### Directions:
Lines in the listing below that include the word "None" need to be copied.

### Input data:

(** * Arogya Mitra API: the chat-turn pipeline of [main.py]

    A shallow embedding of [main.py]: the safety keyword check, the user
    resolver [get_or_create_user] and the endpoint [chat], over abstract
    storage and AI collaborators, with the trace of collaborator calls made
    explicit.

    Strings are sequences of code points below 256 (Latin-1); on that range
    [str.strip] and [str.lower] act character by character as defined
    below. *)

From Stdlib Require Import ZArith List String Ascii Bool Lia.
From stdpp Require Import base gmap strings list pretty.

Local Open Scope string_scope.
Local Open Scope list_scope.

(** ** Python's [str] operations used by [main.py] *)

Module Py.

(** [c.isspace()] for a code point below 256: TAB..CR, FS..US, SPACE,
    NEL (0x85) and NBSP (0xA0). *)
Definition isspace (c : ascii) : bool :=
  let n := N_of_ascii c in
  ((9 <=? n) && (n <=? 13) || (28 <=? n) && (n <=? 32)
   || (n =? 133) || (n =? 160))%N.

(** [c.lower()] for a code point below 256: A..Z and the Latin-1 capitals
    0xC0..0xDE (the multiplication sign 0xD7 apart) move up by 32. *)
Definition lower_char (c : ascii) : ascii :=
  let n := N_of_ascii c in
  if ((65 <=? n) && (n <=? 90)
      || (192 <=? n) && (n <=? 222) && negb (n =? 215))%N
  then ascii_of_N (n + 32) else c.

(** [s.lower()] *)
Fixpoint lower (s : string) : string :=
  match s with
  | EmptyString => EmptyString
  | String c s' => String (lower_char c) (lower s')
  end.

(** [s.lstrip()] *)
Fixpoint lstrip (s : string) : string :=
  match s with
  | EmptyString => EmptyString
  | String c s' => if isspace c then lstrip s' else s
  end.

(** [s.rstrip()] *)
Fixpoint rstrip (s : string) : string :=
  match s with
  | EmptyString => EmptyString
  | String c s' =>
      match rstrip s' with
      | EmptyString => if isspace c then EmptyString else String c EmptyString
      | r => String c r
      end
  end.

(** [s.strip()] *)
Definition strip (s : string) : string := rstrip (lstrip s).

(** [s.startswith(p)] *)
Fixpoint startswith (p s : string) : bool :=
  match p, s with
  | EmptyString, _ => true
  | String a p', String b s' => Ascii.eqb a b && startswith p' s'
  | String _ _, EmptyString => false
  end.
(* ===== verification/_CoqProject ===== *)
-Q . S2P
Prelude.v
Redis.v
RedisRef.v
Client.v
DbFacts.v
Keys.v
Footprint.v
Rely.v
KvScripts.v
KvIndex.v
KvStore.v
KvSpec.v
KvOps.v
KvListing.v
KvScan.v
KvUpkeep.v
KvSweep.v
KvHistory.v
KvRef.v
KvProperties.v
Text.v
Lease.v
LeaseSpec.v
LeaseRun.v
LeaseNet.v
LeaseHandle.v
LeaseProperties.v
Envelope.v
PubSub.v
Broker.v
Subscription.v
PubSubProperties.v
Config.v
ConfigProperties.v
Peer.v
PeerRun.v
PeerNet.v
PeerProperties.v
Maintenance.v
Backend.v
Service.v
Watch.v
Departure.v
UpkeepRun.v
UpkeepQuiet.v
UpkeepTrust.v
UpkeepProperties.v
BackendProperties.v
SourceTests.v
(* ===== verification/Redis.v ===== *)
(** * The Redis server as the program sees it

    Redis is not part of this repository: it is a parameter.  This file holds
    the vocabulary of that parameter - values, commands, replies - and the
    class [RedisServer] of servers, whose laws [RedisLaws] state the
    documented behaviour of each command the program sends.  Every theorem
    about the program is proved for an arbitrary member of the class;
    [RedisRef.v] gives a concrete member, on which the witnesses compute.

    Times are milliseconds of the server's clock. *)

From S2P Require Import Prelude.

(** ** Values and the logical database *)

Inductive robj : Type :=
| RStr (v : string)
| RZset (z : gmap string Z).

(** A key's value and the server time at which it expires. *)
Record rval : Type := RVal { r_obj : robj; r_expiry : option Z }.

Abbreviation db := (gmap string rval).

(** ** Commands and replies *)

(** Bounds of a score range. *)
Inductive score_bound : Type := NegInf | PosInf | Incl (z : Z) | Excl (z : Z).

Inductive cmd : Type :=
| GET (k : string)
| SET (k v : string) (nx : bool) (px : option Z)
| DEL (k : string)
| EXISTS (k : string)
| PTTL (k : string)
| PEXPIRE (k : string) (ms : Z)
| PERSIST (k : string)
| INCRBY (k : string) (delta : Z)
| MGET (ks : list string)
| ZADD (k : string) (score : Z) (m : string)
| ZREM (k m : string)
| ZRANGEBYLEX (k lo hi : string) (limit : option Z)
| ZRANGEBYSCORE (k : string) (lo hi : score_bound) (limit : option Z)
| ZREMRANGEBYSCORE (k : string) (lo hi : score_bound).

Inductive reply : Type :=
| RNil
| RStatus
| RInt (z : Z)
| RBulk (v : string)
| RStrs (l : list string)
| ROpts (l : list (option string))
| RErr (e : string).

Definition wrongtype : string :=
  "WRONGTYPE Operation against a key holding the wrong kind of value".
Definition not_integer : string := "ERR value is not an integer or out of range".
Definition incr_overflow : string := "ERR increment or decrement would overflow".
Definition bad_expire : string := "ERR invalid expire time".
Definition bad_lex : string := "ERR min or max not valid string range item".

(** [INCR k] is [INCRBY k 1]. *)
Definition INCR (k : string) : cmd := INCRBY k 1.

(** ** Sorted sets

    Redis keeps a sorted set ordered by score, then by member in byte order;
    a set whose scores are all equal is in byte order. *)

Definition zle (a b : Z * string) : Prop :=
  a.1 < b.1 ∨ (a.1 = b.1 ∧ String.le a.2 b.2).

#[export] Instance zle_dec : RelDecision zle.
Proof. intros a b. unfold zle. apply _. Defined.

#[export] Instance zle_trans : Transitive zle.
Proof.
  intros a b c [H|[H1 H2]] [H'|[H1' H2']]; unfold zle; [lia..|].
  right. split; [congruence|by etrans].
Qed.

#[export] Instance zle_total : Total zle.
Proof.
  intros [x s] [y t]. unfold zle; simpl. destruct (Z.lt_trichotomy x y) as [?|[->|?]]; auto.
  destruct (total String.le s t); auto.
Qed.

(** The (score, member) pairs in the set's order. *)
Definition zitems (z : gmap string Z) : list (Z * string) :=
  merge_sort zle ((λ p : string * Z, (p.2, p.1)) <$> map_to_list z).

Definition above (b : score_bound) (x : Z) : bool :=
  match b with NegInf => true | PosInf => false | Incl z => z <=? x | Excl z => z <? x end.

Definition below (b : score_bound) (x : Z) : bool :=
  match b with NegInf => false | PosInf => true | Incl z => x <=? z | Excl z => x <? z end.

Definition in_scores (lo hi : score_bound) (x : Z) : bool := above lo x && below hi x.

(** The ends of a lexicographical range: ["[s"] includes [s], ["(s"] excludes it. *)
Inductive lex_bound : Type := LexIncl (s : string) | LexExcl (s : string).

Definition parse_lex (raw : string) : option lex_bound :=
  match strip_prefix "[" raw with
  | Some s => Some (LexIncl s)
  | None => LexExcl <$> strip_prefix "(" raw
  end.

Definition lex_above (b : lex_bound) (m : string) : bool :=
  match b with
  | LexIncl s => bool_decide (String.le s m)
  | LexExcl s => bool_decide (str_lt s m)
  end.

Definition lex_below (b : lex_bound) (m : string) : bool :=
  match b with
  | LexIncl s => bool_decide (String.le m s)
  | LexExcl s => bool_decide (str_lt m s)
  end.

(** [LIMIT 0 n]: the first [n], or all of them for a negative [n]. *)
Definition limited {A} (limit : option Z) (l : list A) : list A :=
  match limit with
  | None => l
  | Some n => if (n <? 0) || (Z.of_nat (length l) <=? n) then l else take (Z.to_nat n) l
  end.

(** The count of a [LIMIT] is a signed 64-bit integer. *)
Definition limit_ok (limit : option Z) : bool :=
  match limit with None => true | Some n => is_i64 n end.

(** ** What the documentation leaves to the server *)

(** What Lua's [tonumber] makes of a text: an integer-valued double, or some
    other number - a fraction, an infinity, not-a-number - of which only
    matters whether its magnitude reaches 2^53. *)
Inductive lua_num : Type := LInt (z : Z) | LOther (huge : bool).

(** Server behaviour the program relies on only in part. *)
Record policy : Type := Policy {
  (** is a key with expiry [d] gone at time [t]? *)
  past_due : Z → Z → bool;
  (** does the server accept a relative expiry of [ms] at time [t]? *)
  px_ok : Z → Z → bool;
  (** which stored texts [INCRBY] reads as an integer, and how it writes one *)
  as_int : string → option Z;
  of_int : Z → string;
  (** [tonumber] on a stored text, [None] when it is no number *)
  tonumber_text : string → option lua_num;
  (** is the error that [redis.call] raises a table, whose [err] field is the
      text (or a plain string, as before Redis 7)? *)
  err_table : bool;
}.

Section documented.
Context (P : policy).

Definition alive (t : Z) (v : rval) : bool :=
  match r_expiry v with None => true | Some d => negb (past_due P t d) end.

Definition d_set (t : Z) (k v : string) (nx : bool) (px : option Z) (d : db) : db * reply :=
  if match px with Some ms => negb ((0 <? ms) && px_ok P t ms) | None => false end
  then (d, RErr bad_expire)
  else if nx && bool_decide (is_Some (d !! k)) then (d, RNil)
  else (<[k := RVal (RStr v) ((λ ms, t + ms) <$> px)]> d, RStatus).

### Exercise solution:
  | None => LexExcl <$> strip_prefix "(" raw
  | None => l
  match limit with None => true | Some n => is_i64 n end.
  (** [tonumber] on a stored text, [None] when it is no number *)
  match r_expiry v with None => true | Some d => negb (past_due P t d) end.
  if match px with Some ms => negb ((0 <? ms) && px_ok P t ms) | None => false end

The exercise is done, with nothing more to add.